The Island of Doctor Moreau was written in 1896, by which time Darwin’s ideas had spread around the globe, which was populated with thousands of expatriate European amateur scientists reporting on every life-form they could find. Naturally, because of the global reach of the European empire, anthropology became of great interest. Sir James Fraser’s The Golden Bough (1913) was a 13-volume summary of the interrelated customs, beliefs, and myths of the human race that is a reference book today. By the time it was compiled and published primitive art had become of great interest, as was the question it posed: what is it to be ‘civilised’. Phrenology, the ‘science’ of determining personality by detailed examination of the contours of the skull, was becoming popular, and in the eastern United States eugenics programs were commenced- the forced incarceration and sterilisation of variously deficient genes as expressed by individuals. By the 1920’s the Nazis were sending scientific advisors to America to study their racial improvement programs. Though the story of evil doctors is not over, perhaps the worst of the 20th century was the Nazi Josef Mengele

Vivisection, or vividissection, means ‘live cutting’. The technique as physiological, scientific experiment is recorded in the Oxford English Dictionary from 1707, and evidently by 1711 was common practice on dogs. Surgery and science were growing, and knowledge had to be had at whatever cost for the sake of human progress. As time went by, and public social conscience began to be expressed in areas such as worker’s conditions and prisoner’s basic rights, concern for animal suffering rose in some quarters. In recent times, in Australia as well as abroad, animal liberationists have adopted increasingly aggressive tactics to stop vivisection. Indeed, they have been accused of terrorist action, notably in the UK. Together with the IRA and anti-capitalists these groups give the lie to the Bush administration’s anti-Muslim approach. 

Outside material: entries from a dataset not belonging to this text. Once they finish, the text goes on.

(* ===== verification/Capacity.v ===== *)
(** * Capacity: admission of workers and tunnel exchanges

    Models [ExchangeLimit] ([src/src/native/dns-capacity.h]) and
    [acquireWorker]/[WorkerLease] of [dns-dispatcher.cpp] as the atomic steps
    their threads take on one shared counter. *)
From S2P Require Import Prelude.

(** ** Tunnel exchanges: a compare-and-swap loop *)

Module ExchangeLimit.

(** A lease in construction has loaded [active]; a lease holds a place or was
    refused. *)
Inductive lease := Absent | Loaded (active : Z) | Allowed | Denied.

Record limit := { maximum : Z; active_ : Z; leases : gmap positive lease }.

Definition lease_of (l : limit) (id : positive) : lease := default Absent (leases l !! id).
Definition put (l : limit) (a : Z) (id : positive) (x : lease) : limit :=
  {| maximum := maximum l; active_ := a; leases := <[id := x]> (leases l) |}.

(** One atomic step of the constructor for lease [id]: the load, or one turn of
    the loop.  [weak] is a spurious failure of [compare_exchange_weak]; a failed
    exchange reloads the counter. *)
Definition acquire_step (l : limit) (id : positive) (weak : bool) : limit :=
  match lease_of l id with
  | Absent => put l (active_ l) id (Loaded (active_ l))
  | Loaded a =>
      if a <? maximum l then
        if negb weak && (active_ l =? a) then put l (u32 (a + 1)) id Allowed
        else put l (active_ l) id (Loaded (active_ l))
      else put l (active_ l) id Denied
  | Allowed | Denied => l
  end.

(** The destructor. *)
Definition release_step (l : limit) (id : positive) : limit :=
  match lease_of l id with
  | Allowed => put l (u32 (active_ l - 1)) id Absent
  | Denied => put l (active_ l) id Absent
  | _ => l
  end.

Inductive limit_step : limit -> limit -> Prop :=
| step_acquire l id weak : limit_step l (acquire_step l id weak)
| step_release l id : limit_step l (release_step l id).

Definition holds_place (x : lease) : bool := match x with Allowed => true | _ => false end.

(** The number of leases that hold a place. *)
Definition holders (m : gmap positive lease) : nat := size (filter (fun e => holds_place e.2 = true) m).

Definition place (x : lease) : nat := match x with Allowed => 1 | _ => 0 end.

Lemma holders_insert m id x : holders (<[id := x]> m) = (place x + holders (delete id m))%nat.
Proof.
  unfold holders. destruct (holds_place x) eqn:E.
  - rewrite map_filter_insert_True by done.
    rewrite <- insert_delete_eq, map_size_insert_None by apply lookup_delete_eq.
    rewrite map_filter_delete. by destruct x.
  - rewrite map_filter_insert_False by (simpl; congruence). by destruct x.
Qed.

Lemma holders_lookup m id : holders m = (place (default Absent (m !! id)) + holders (delete id m))%nat.
Proof.
  destruct (m !! id) as [x|] eqn:E; simpl.
  - rewrite <- (holders_insert m id x). by rewrite insert_id.
  - by rewrite delete_id.
Qed.

(** The counter is exactly the number of leases that hold a place, within the
    maximum. *)
Definition counted (l : limit) : Prop :=
  active_ l = Z.of_nat (holders (leases l)) /\ active_ l <= maximum l /\ maximum l < 2 ^ 32.

Lemma counted_put l id x a :
  counted l -> a = active_ l + Z.of_nat (place x) - Z.of_nat (place (lease_of l id)) -> a <= maximum l ->
  counted (put l a id x).
Proof.
  intros (Ha & Hm & Hw) Hx Hle. unfold counted. simpl. rewrite holders_insert.
  rewrite (holders_lookup _ id) in Ha. unfold lease_of in Hx. split; [lia|done].
Qed.

Lemma counted_acquire l id weak : counted l -> counted (acquire_step l id weak).
Proof.
  intros Hc. pose proof Hc as (Ha & Hm & Hw). unfold acquire_step.
  destruct (lease_of l id) as [|a| |] eqn:E; [| |done..].
  - apply counted_put; [done|rewrite E; cbn [place holds_place]; lia|done].
  - destruct (a <? maximum l) eqn:Elt; [|apply counted_put; [done|rewrite E; cbn [place holds_place]; lia|done]].
    destruct (negb weak && (active_ l =? a)) eqn:Ecas; bool_to_prop.
    + subst a. rewrite uN_id by lia. apply counted_put; [done|rewrite E; cbn [place holds_place]; lia|lia].
    + apply counted_put; [done|rewrite E; cbn [place holds_place]; lia|done].
Qed.

Lemma counted_release l id : counted l -> counted (release_step l id).
Proof.
  intros Hc. pose proof Hc as (Ha & Hm & Hw). unfold release_step.
  destruct (lease_of l id) as [|a| |] eqn:E; [done|done| |].
  - assert (1 <= active_ l) as H1.
    { rewrite Ha, (holders_lookup _ id). unfold lease_of in E. rewrite E. cbn [default from_option place holds_place]. lia. }
    rewrite uN_id by lia. apply counted_put; [done|rewrite E; cbn [place holds_place]; lia|lia].
  - apply counted_put; [done|rewrite E; cbn [place holds_place]; lia|done].
Qed.

Definition created (n : Z) : limit := {| maximum := n; active_ := 0; leases := ∅ |}.

(** Under any interleaving of lease constructions (with spurious exchange
    failures) and destructions, the number of leases holding a place is exactly
    the counter and never exceeds the maximum; the counter never wraps. *)
Theorem exchange_limit_respected n l :
  0 <= n < 2 ^ 32 -> rtc limit_step (created n) l ->
  active_ l = Z.of_nat (holders (leases l)) /\ active_ l <= n.
Proof.
  intros Hn Hr. assert (counted l /\ maximum l = n) as [(H1 & H2 & _) <-]; [|done].
  revert Hr. apply (rtc_ind_r (fun l => counted l /\ maximum l = n)).
  - split; [|done]. split; [done|]. simpl. lia.
  - intros y z _ Hs [Hc Hm]. destruct Hs as [y id weak|y id].
    + split; [by apply counted_acquire|]. rewrite <- Hm. unfold acquire_step. by repeat (case_match; try done).
    + split; [by apply counted_release|]. rewrite <- Hm. unfold release_step. by repeat (case_match; try done).
Qed.

(** Two constructions race for the only place. *)
Definition race : limit :=
  acquire_step (acquire_step (acquire_step (acquire_step (created 1) 1 false) 2 false) 1 false) 2 false.

Lemma race_reached : rtc limit_step (created 1) race.
Proof.
  eapply rtc_r; [|apply step_acquire]. eapply rtc_r; [|apply step_acquire].
  eapply rtc_r; [|apply step_acquire]. apply rtc_once. apply step_acquire.
Qed.
End ExchangeLimit.

Lemma exchange_limit_respected_witness :
  ExchangeLimit.active_ ExchangeLimit.race = Z.of_nat (ExchangeLimit.holders (ExchangeLimit.leases ExchangeLimit.race)) /\
  ExchangeLimit.active_ ExchangeLimit.race <= 1.
Proof. apply (ExchangeLimit.exchange_limit_respected 1); [lia|apply ExchangeLimit.race_reached]. Defined.

(** ** Workers: add first, then check *)

Module Workers.
Definition kMaxWorkers : Z := 256.

(** A thread inside [acquireWorker] has added itself and seen [old]. *)
Inductive worker := Outside | Added (old : Z) | Working.

Record pool := { gActiveWorkers : Z; gAdmissionRefusals : Z; workers : gmap positive worker }.

Definition worker_of (p : pool) (id : positive) : worker := default Outside (workers p !! id).

(** [fetch_add], then the decision: keep the place, or give it back. *)
Definition worker_step (p : pool) (id : positive) : pool :=
  match worker_of p id with
  | Outside => {| gActiveWorkers := u32 (gActiveWorkers p + 1); gAdmissionRefusals := gAdmissionRefusals p;
                  workers := <[id := Added (gActiveWorkers p)]> (workers p) |}
  | Added old =>
      if old <? kMaxWorkers
      then {| gActiveWorkers := gActiveWorkers p; gAdmissionRefusals := gAdmissionRefusals p;
              workers := <[id := Working]> (workers p) |}
      else {| gActiveWorkers := u32 (gActiveWorkers p - 1); gAdmissionRefusals := u64 (gAdmissionRefusals p + 1);
              workers := <[id := Outside]> (workers p) |}
  | Working => {| gActiveWorkers := u32 (gActiveWorkers p - 1); gAdmissionRefusals := gAdmissionRefusals p;
                  workers := <[id := Outside]> (workers p) |}
  end.

(** Admitted: working, or added with a place. *)
Definition admitted (w : worker) : bool :=
  match w with Working => true | Added old => old <? kMaxWorkers | Outside => false end.
Definition present (w : worker) : bool := match w with Outside => false | _ => true end.

Definition count (f : worker -> bool) (m : gmap positive worker) : Z :=
  Z.of_nat (size (filter (fun e => f e.2 = true) m)).
Definition weight (f : worker -> bool) (w : worker) : Z := if f w then 1 else 0.

Lemma count_insert f m id x : count f (<[id := x]> m) = weight f x + count f (delete id m).
Proof.
  unfold count, weight. destruct (f x) eqn:E.
  - rewrite map_filter_insert_True by done.
    rewrite <- insert_delete_eq, map_size_insert_None; [rewrite map_filter_delete; lia|]. apply lookup_delete_eq.
  - rewrite map_filter_insert_False by (simpl; congruence). lia.
Qed.

Lemma count_lookup f m id : f Outside = false -> count f m = weight f (default Outside (m !! id)) + count f (delete id m).
Proof.
  intros Hf. destruct (m !! id) as [x|] eqn:E; simpl.
  - rewrite <- (count_insert f m id x). by rewrite insert_id.
  - rewrite delete_id by done. unfold weight. rewrite Hf. lia.
Qed.

(** Every admitted thread is present. *)
Lemma admitted_present m : count admitted m <= count present m.
Proof.
  induction m as [|id x m E IH] using map_ind; [done|].
  rewrite !count_insert, delete_id by done. unfold weight. destruct x as [|old|]; simpl; try lia.
  destruct (old <? kMaxWorkers); lia.
Qed.

(** The counter is the number of threads present; few enough are admitted. *)
Definition pool_ok (p : pool) : Prop :=
  gActiveWorkers p = count present (workers p) /\ count admitted (workers p) <= kMaxWorkers.

Lemma pool_ok_step p id :
  gActiveWorkers p + 1 < 2 ^ 32 -> pool_ok p -> pool_ok (worker_step p id).
Proof.
  intros Hb (Ha & Hm). unfold pool_ok, worker_step, worker_of.
  rewrite (count_lookup present _ id) in Ha by done. rewrite (count_lookup admitted _ id) in Hm by done.
  pose proof (admitted_present (delete id (workers p))) as Hle.
  assert (0 <= count present (delete id (workers p)) /\ 0 <= count admitted (delete id (workers p))) as [??] by (unfold count; lia).
  destruct (default Outside (workers p !! id)) as [|old|]; unfold weight in *; simpl in *.
  - rewrite !count_insert. unfold weight. simpl. rewrite uN_id by lia. destruct (gActiveWorkers p <? kMaxWorkers) eqn:E; bool_to_prop; lia.
  - destruct (old <? kMaxWorkers) eqn:E; simpl; rewrite !count_insert; unfold weight; simpl; rewrite ?uN_id by lia; lia.
  - rewrite !count_insert. unfold weight. simpl. rewrite uN_id by lia. lia.
Qed.

Fixpoint schedule (p : pool) (ids : list positive) : pool :=
  match ids with [] => p | id :: ids => schedule (worker_step p id) ids end.

Definition idle : pool := {| gActiveWorkers := 0; gAdmissionRefusals := 0; workers := ∅ |}.

(** With at most 2^31 thread steps, the threads admitted at any moment
    never exceed 256, although the counter itself may overshoot while refused
    threads take their place back; it always equals the threads present. *)
Theorem workers_bounded ids :
  Z.of_nat (length ids) < 2 ^ 31 ->
  count admitted (workers (schedule idle ids)) <= kMaxWorkers /\
  gActiveWorkers (schedule idle ids) = count present (workers (schedule idle ids)).
Proof.
  intros Hl. assert (forall p, pool_ok p -> 0 <= gActiveWorkers p -> gActiveWorkers p + Z.of_nat (length ids) < 2 ^ 32 -> pool_ok (schedule p ids)) as H.
  { clear Hl. induction ids as [|id ids IH]; intros p Hp H0 Hb; simpl in *; [done|].
    assert (pool_ok (worker_step p id)) as Hp' by (apply pool_ok_step; [lia|done]).
    assert (0 <= gActiveWorkers (worker_step p id) <= gActiveWorkers p + 1).
    { split; [destruct Hp' as (-> & _); unfold count; lia|].
      destruct Hp as (Ha & _). rewrite (count_lookup present _ id) in Ha by done.
      assert (0 <= count present (delete id (workers p))) by (unfold count; lia).
      unfold worker_step, worker_of, weight in *. destruct (default Outside (workers p !! id)) as [|old|]; simpl in *.
      - rewrite uN_id; lia.
      - destruct (old <? kMaxWorkers); simpl; rewrite ?uN_id; lia.
      - rewrite uN_id; lia. }
    apply IH; [done|lia|lia]. }
  destruct (H idle) as [H1 H2]; [by vm_compute|done|simpl; lia|done].
Qed.
End Workers.

Lemma workers_bounded_witness :
  Workers.count Workers.admitted (Workers.workers (Workers.schedule Workers.idle [1; 2; 1; 3; 2]%positive)) <= Workers.kMaxWorkers /\
  Workers.gActiveWorkers (Workers.schedule Workers.idle [1; 2; 1; 3; 2]%positive) =
    Workers.count Workers.present (Workers.workers (Workers.schedule Workers.idle [1; 2; 1; 3; 2]%positive)).
Proof. apply Workers.workers_bounded. simpl. lia. Defined.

Back in 1896, Dr Moreau is doing vivisection on a wide variety of species on his uninhabited island somewhere in the Atlantic. A shipwrecked man with an undergraduate biology background is begrudgingly rescued. HG Wells has this man quite revolted by Moreau’s experiments on a puma “so cut and mutilated as I pray I may never see living flesh again”. The animal’s horrible screams pierce the deep black night. Moreau eventually explains himself: 

‘These creatures you have seen are animals carven and wrought into new shapes. To that- to the study of the plasticity of living forms- my life has been devoted. I have studied for years, gaining in knowledge as I go. I see you look horrified, and yet I am telling you nothing new. It all lay in the surface of practical anatomy years ago, but no-one had the temerity to touch it…

…You begin to see that it is a possible thing to transplant tissue from one part of an animal to another, or from one animal to another, to alter its chemical reactions and methods of growth, to modify the articulations of its limbs, and indeed to change it in its most intimate structure.’ (p78) 

‘I took another sheep and made a thing of pain and fear, and left it bound up to heal. It looked quite human to me when I had finished it, but when I went to it I was discontented with it; it remembered me and was terrified beyond imagination, and it had no more than the wits of a sheep. The more I looked at it the clumsier it seemed, until at last I put the monster out of its misery. These animals without courage, these fear-haunted, pain-driven things, without a spark of pugnacious energy to face torment-they are no good for man-making. 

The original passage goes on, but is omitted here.